(** X13.  [refresh] rejects, without any request, a token set that holds
    no refresh token; and it rejects, after the token request, a response
    that brings no ID Token, with 'id_token not present in TokenSet',
    whether or not the client expects encrypted ID Tokens. *)
Theorem refresh_needs_tokens (this : Client) (refreshToken : token_arg)
  (w : world) :
  (forall ts,
     refreshToken = TSet ts ->
     truthy (lookup "refresh_token" (ts_fields ts)) = false ->
     refresh E T this refreshToken w
     = (Rejects (Js (Error "refresh_token not present in TokenSet")), w))
  /\ (forall token ts w1,
        refreshToken = TValue token
        \/ (exists ts0,
              refreshToken = TSet ts0
              /\ lookup "refresh_token" (ts_fields ts0) = token
              /\ truthy token = true) ->
        grant E T this
          (VObj [ ("grant_type", VStr "refresh_token");
                  ("refresh_token", VStr (ToString token)) ]) w
        = (Resolves (TSet ts), w1) ->
        truthy (lookup "id_token" (ts_fields ts)) = false ->
        refresh E T this refreshToken w
        = (Rejects (Js (Error "id_token not present in TokenSet")), w1)).
Proof.
  split.
  - intros ts -> Hno. unfold refresh. now rewrite Hno.
  - intros token ts w1 Htoken Hgrant Hid. unfold refresh.
    destruct Htoken as [->|(ts0 & -> & <- & Ht)]; [|rewrite Ht];
      rewrite Hgrant; now apply checked_without_id_token.
Qed.
Lemma step_roundsBounded (s : GameState) (a : Action) :
  wellDrawn a -> roundsBounded s -> roundsBounded (step s a).
Proof.
  intros Ha Hs. pose proof Hs as (Heq & Hrange & Hcost).
  apply step_elim; [exact Hs| | | | |].
  - settle_turn. cbn [wellDrawn] in Ha. destruct Ha as (_ & _ & _ & H4).
    pose proof (bite_lower r3 r4 H4) as Hd.
    match goal with H : actionBlocked s = false |- _ =>
      apply actionBlocked_false in H; specialize (Hcost H);
      destruct H as (Hgo & Hp & Hm) end.
    unfold roundsBounded, inProgress. settled_fields.
    match goal with |- context [0 <? ?m] => destruct (Z.ltb_spec 0 m) end;
      (split; [lia|]; split; [lia|]; intros (_ & Hp' & Hm'); lia).
  - settle_turn. cbn [wellDrawn] in Ha. destruct Ha as (_ & _ & _ & H4).
    pose proof (bite_lower r3 r4 H4) as Hd.
    match goal with H : actionBlocked s = false |- _ =>
      apply actionBlocked_false in H; specialize (Hcost H);
      destruct H as (Hgo & Hp & Hm) end.
    unfold roundsBounded, inProgress. settled_fields.
    match goal with |- context [0 <? ?m] => destruct (Z.ltb_spec 0 m) end;
      (split; [lia|]; split; [lia|]; intros (_ & Hp' & Hm'); lia).
  - settle_turn. cbn [wellDrawn] in Ha. destruct Ha as (_ & _ & H3).
    pose proof (bite_lower r2 r3 H3) as Hd.
    match goal with H : actionBlocked s = false |- _ =>
      apply actionBlocked_false in H; specialize (Hcost H);
      destruct H as (Hgo & Hp & Hm) end.
    unfold roundsBounded, inProgress. settled_fields.
    split; [lia|]; split; [lia|]; intros (_ & Hp' & Hm'); lia.
  - intros _ Hgo. rewrite step_Surrender by exact Hgo.
    unfold roundsBounded, inProgress. settled_fields.
    split; [exact Heq|]. split; [exact Hrange|].
    intros (Hgo' & _). discriminate Hgo'.
  - intros _. unfold roundsBounded, inProgress. cbn. lia.
Qed.

(** X12.  A game from the initial state whose draws are in [0, 1) has 13
    rounds at most: in every round that leaves the game on, the monster
    takes 8 points or more off the player's health, and nothing gives them
    back. *)
Theorem game_has_at_most_13_rounds (l : list Action) :
  Forall wellDrawn l ->
  let s := play initialState l in
  0 <= currentRound s <= 13
  /\ (inProgress s -> playerHealth s <= 100 - 8 * currentRound s).
Proof.
  intros Hl. cbv zeta.
  assert (Hs : roundsBounded (play initialState l)).
  { apply play_invariant_drawn;
      [|intros; apply step_roundsBounded; assumption | exact Hl].
    unfold roundsBounded, inProgress. cbn. lia. }
  destruct Hs as (_ & Hrange & Hcost). split; assumption.
Qed.

Lemma game_has_at_most_13_rounds_witness :
  let l := [Heal 0 0 0; Attack (1#2) 0 (1#2) 0; Heal (9#10) (1#2) 0] in
  Forall wellDrawn l
  /\ currentRound (play initialState l) = 2
  /\ 0 <= currentRound (play initialState l) <= 13.
Proof.
  cbv zeta.
  assert (Hl : Forall wellDrawn
                 [Heal 0 0 0; Attack (1#2) 0 (1#2) 0; Heal (9#10) (1#2) 0])
    by (repeat constructor; vm_compute; intuition discriminate).
  split; [exact Hl|]. split; [reflexivity|].
  apply (game_has_at_most_13_rounds _ Hl).
Defined.

(** X13.  With both healths in [0, 100] and the draws in [0, 1), no action
    but a reset lowers a statistic. *)
Theorem stats_never_fall (s : GameState) (a : Action) :
  healthBounded s -> wellDrawn a -> isReset a = false ->
  statsLe (gameStats s) (gameStats (step s a)).
Proof.
  intros ((_ & Hp100) & _) Ha Hreset.
  apply step_elim;
    [unfold statsLe; lia | | | | |].
  - settle_turn. cbn [wellDrawn] in Ha. destruct Ha as (_ & Hv & _ & Hb).
    pose proof (bite_lower r3 r4 Hb) as Hd.
    pose proof (rolledDamage_lower ATTACK_MIN_DAMAGE ATTACK_MAX_DAMAGE r1 r2)
      as Hh.
    unfold ATTACK_MIN_DAMAGE, ATTACK_MAX_DAMAGE in *.
    specialize (Hh ltac:(lia) ltac:(lia) Hv).
    unfold statsLe. settled_fields.
    destruct (isCriticalHit r1); case_Z; lia.
  - settle_turn. cbn [wellDrawn] in Ha. destruct Ha as (_ & Hv & _ & Hb).
    pose proof (bite_lower r3 r4 Hb) as Hd.
    pose proof (rolledDamage_lower SPECIAL_ATTACK_MIN_DAMAGE
                  SPECIAL_ATTACK_MAX_DAMAGE r1 r2) as Hh.
    unfold SPECIAL_ATTACK_MIN_DAMAGE, SPECIAL_ATTACK_MAX_DAMAGE in *.
    specialize (Hh ltac:(lia) ltac:(lia) Hv).
    unfold statsLe. settled_fields.
    destruct (isCriticalHit r1); case_Z; lia.
  - settle_turn. cbn [wellDrawn] in Ha. destruct Ha as (Hv & _ & Hb).
    pose proof (bite_lower r2 r3 Hb) as Hd.
    pose proof (getRandomValue_range HEAL_MIN_VALUE HEAL_MAX_VALUE r1) as Hh.
    unfold HEAL_MIN_VALUE, HEAL_MAX_VALUE in *.
    specialize (Hh ltac:(lia) Hv).
    unfold statsLe. settled_fields. case_Z; lia.
  - intros _ Hgo. rewrite step_Surrender by exact Hgo.
    unfold statsLe. settled_fields. lia.
  - intros ->. discriminate Hreset.
Qed.

Lemma stats_never_fall_witness :
  let s := battle 95 40 in
  let a := Heal (9#10) 0 (9#10) in
  healthBounded s /\ wellDrawn a
  /\ statsLe (gameStats s) (gameStats (step s a)).
Proof.
  cbv zeta.
  assert (Hs : healthBounded (battle 95 40))
    by (unfold healthBounded; vm_compute; intuition discriminate).
  assert (Ha : wellDrawn (Heal (9#10) 0 (9#10)))
    by (vm_compute; intuition discriminate).
  split; [exact Hs|]. split; [exact Ha|].
  apply (stats_never_fall (battle 95 40) (Heal (9#10) 0 (9#10)) Hs Ha
           eq_refl).
Defined.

----------

◆ **Work to be completed**: The answer should consist of all lines from the records above that hold the word "Hgrant".

◆ **Answer to this exercise**:
  - intros token ts w1 Htoken Hgrant Hid. unfold refresh.
      rewrite Hgrant; now apply checked_without_id_token.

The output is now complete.